A SINGLE POINT OF ACCOUNTABILITY

You know the proverb. “It takes a village to raise a child.” Unfortunately, when it comes to publicly delivered services to children here in Philadelphia, that village isn’t very well coordinated. At least that’s one of the findings of a recent report by my alma mater: ”Delivering Youth Services in Philadelphia: The Integrated Youth Services Project.” [warning: large pdf file] Contrast that to the single point of accountability that Mayor Bloomberg set up to deal with the issue of homelessness in New York City: ”Ending Chronic Homelessness: A Conversation with Commissioner Robert Hess.”

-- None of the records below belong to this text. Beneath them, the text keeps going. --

Lemma receipt_commitments_spec body :
  receipt_commitments body = true <-> exists cs, get_object body "commitments" = Some cs /\
    forall k v, (k, v) ∈ cs -> is_empty k = false /\ exists d, v = JString d /\ lower_sha256 d = true.
Proof.
  unfold receipt_commitments. rewrite is_some_and_true. apply exist_proper. intros cs.
  rewrite forallb_elem. apply and_iff_compat_l. split.
  - intros Hf k v Hin. apply Hf in Hin. cbn in Hin. rewrite andb_true_iff, negb_true_iff, is_some_and_true in Hin.
    destruct Hin as (? & d & Hd & ?). destruct v; try done. injection Hd as ->. eauto.
  - intros Hf [k v] Hin. destruct (Hf k v Hin) as (Hk & d & -> & Hd). cbn. by rewrite Hk.
Qed.
Lemma receipt_parents_spec body :
  receipt_parents body = true <-> exists ps, get body "parents" = Some (JArray (JString <$> ps)) /\
    zlen ps <= 32 /\ Forall (fun d => lower_sha256 d = true) ps /\ NoDup ps.
Proof.
  unfold receipt_parents. rewrite is_some_and_true. unfold get_array. split.
  - intros (l & Hl & E). apply is_some_and_true in E as (ps & Hps & E). apply mapM_as_str in Hps as ->.
    rewrite !andb_true_iff, distinct_NoDup, Z.leb_le, forallb_elem, <- Forall_forall in E.
    destruct E as [[? ?] ?]. exists ps. split; [|done]. destruct (get body "parents") as [[]|]; try done.
    by injection Hl as ->.
  - intros (ps & Hp & Hl & Hf & Hn). exists (JString <$> ps). rewrite Hp. split; [done|].
    apply is_some_and_true. exists ps. split; [by apply mapM_as_str|].
    rewrite !andb_true_iff, distinct_NoDup, Z.leb_le, forallb_elem, <- Forall_forall. done.
Qed.
Lemma receipt_session_spec body :
  receipt_session body = true <-> get body "session_id" = None /\ get body "session_inferred" = None \/
    exists id b, get body "session_id" = Some (JString id) /\ safe_identity_text id = true /\
      get body "session_inferred" = Some (JBool b).
Proof.
  unfold receipt_session. destruct (get body "session_id") as [id|], (get body "session_inferred") as [b|];
    split; try done; try naive_solver.
  - rewrite andb_true_iff, is_some_and_true. intros [(x & Hx & ?) Hb]. right.
    destruct id; try done. destruct b; try done. injection Hx as ->. eauto 6.
  - intros [[? ?]|(x & y & [= ->] & Hs & [= ->])]; [done|]. cbn. by rewrite Hs.
Qed.
Lemma str_and_true body k (f : string -> bool) :
  is_some_and (get_str body k) f = true <-> exists s, get_str body k = Some s /\ f s = true.
Proof. apply is_some_and_true. Qed.
Lemma alg_spec o : is_none_or o (fun alg => opt_str_eqb (as_str alg) (Some "EdDSA"%string)) = true <->
  o = None \/ o = Some (JString "EdDSA").
Proof.
  rewrite is_none_or_true. setoid_rewrite opt_str_eqb_true. destruct o as [[]|]; split; try naive_solver.
Qed.

(** [receipt_body_valid] decides the receipt-v1 grammar: a closed member set, graphic
    identities, a namespaced action, a positive exact sequence number, digest commitments,
    at most 32 distinct parents, canonical times and a session that is all or nothing. *)
Theorem receipt_body_valid_spec (body : json) (expected : option string) :
  receipt_body_valid body expected = true <->
  exists m tenant, body = JObject m /\ receipt m tenant /\ (expected = None \/ expected = Some tenant).
Proof.
  split.
  - unfold receipt_body_valid. intros E. case_step E. destruct body; try done. injection E0 as <-.
    case_step E. case_step E. case_step E. case_step E. case_step E. case_step E.
    apply receipt_text_Some in E1 as [? ?], E2 as [? ?], E3 as [? ?], E4 as [? ?].
    rewrite !orb_false_iff, !negb_false_iff, !opt_str_eqb_true, receipt_text_Some in E5.
    rewrite !andb_true_iff, receipt_commitments_spec, receipt_parents_spec, receipt_session_spec, alg_spec,
      !str_and_true, is_some_and_true in E.
    rewrite orb_false_iff, !existsb_false in E0. destruct E0 as [Hreq Hclosed].
    destruct E5 as [[[[? ?] Hten] ?] Hseq].
    destruct E as [[[[[[? (c & Hc & ?)] ?] (tc & ? & ?)] (ts & ? & ?)] ?] ?].
    exists m, s. split; [done|]. split.
    + constructor; eauto.
      * intros f Hf. apply Hreq in Hf. apply negb_false_iff in Hf. by apply contains_key_true.
      * intros k ([k' v] & -> & Hin)%list_elem_of_fmap. apply Hclosed in Hin. cbn [fst] in Hin.
        rewrite andb_false_iff, !negb_false_iff, !str_in_elem in Hin. done.
      * destruct (get_u64 (JObject m) "seq") as [n|]; [|done]. cbn in Hseq. apply orb_false_iff in Hseq as [? ?].
        exists n. split; [done|]. lia.
      * destruct c; try done. eauto.
      * eauto 10.
    + destruct expected as [t|]; [|by left]. right. cbn in Hten. apply negb_false_iff, String.eqb_eq in Hten. by subst.
  - intros (m & tenant & -> & R & Hex). destruct R as [Hreq Hclosed Hsch [Hten Htok] (a & Ha & Hao) (act & Hact & Hacto & Hns)
      (id & Hid & Hido) (n & Hn & Hn0 & Hnm) Hcom [c Hctx] Hpar (tc & ts & Hc & Hcc & Hts & Htc) Hses Halg].
    unfold receipt_body_valid. cbn [as_object].
    assert (forall f x, get_str (JObject m) f = Some x -> safe_identity_text x = true ->
      receipt_text (JObject m) f = Some x) as Ht by (intros; by apply receipt_text_Some).
    rewrite (proj2 (orb_false_iff _ _)), (Ht "tenant_id" tenant), (Ht "agent_id" a), (Ht "action_type" act),
      (Ht "idempotency_key" id), (Ht "schema" RECEIPT_SCHEMA), Hns, Hn, Hctx, Hc, Hts; try done.
    + rewrite (proj2 (opt_str_eqb_true _ _)) by done. cbn [is_none_or is_some_and negb].
      rewrite (proj2 (Z.eqb_neq n 0)), (proj2 (Z.ltb_ge _ n)) by done.
      rewrite (proj2 (receipt_commitments_spec _)), (proj2 (receipt_parents_spec _)),
        (proj2 (receipt_session_spec _)), (proj2 (alg_spec _)), Hcc, Htc by done.
      destruct Hex as [-> | ->]; cbn; [done|]. by rewrite String.eqb_refl.
    + rewrite !existsb_false. split.
      * intros f Hf. apply negb_false_iff, contains_key_true. auto.
      * intros [k v] Hin. rewrite andb_false_iff, !negb_false_iff, !str_in_elem. apply Hclosed.
        apply list_elem_of_fmap. by exists (k, v).
Qed.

Providing social services is a daunting, complex, and multi-layered task, necessarily involving numerous agencies and programs. But the public begs for a single point of accountability, and each participating entity can do its work together if it knows it’s feeding into one place that will help make sense of everything. Such is the dirty little secret about that dirty word, bureaucracy: if organized right, it’s actually a good thing when it comes to delivering services.

Mayor Nutter has done a good job of this, the chief example being vesting Andy Altman’s position with authority over both planning and economic development, so that the two sets of functions actually talk with one another and get coordinated in a way that maximizes public benefit. Less talked about, but just as important, is what he’s put under Don Schwarz’s office: human services AND behavioral health AND supportive housing AND recreation AND Fairmount Park AND the libraries; it’s a village, and hopefully, under his leadership, it’ll be a somewhat coordinated one.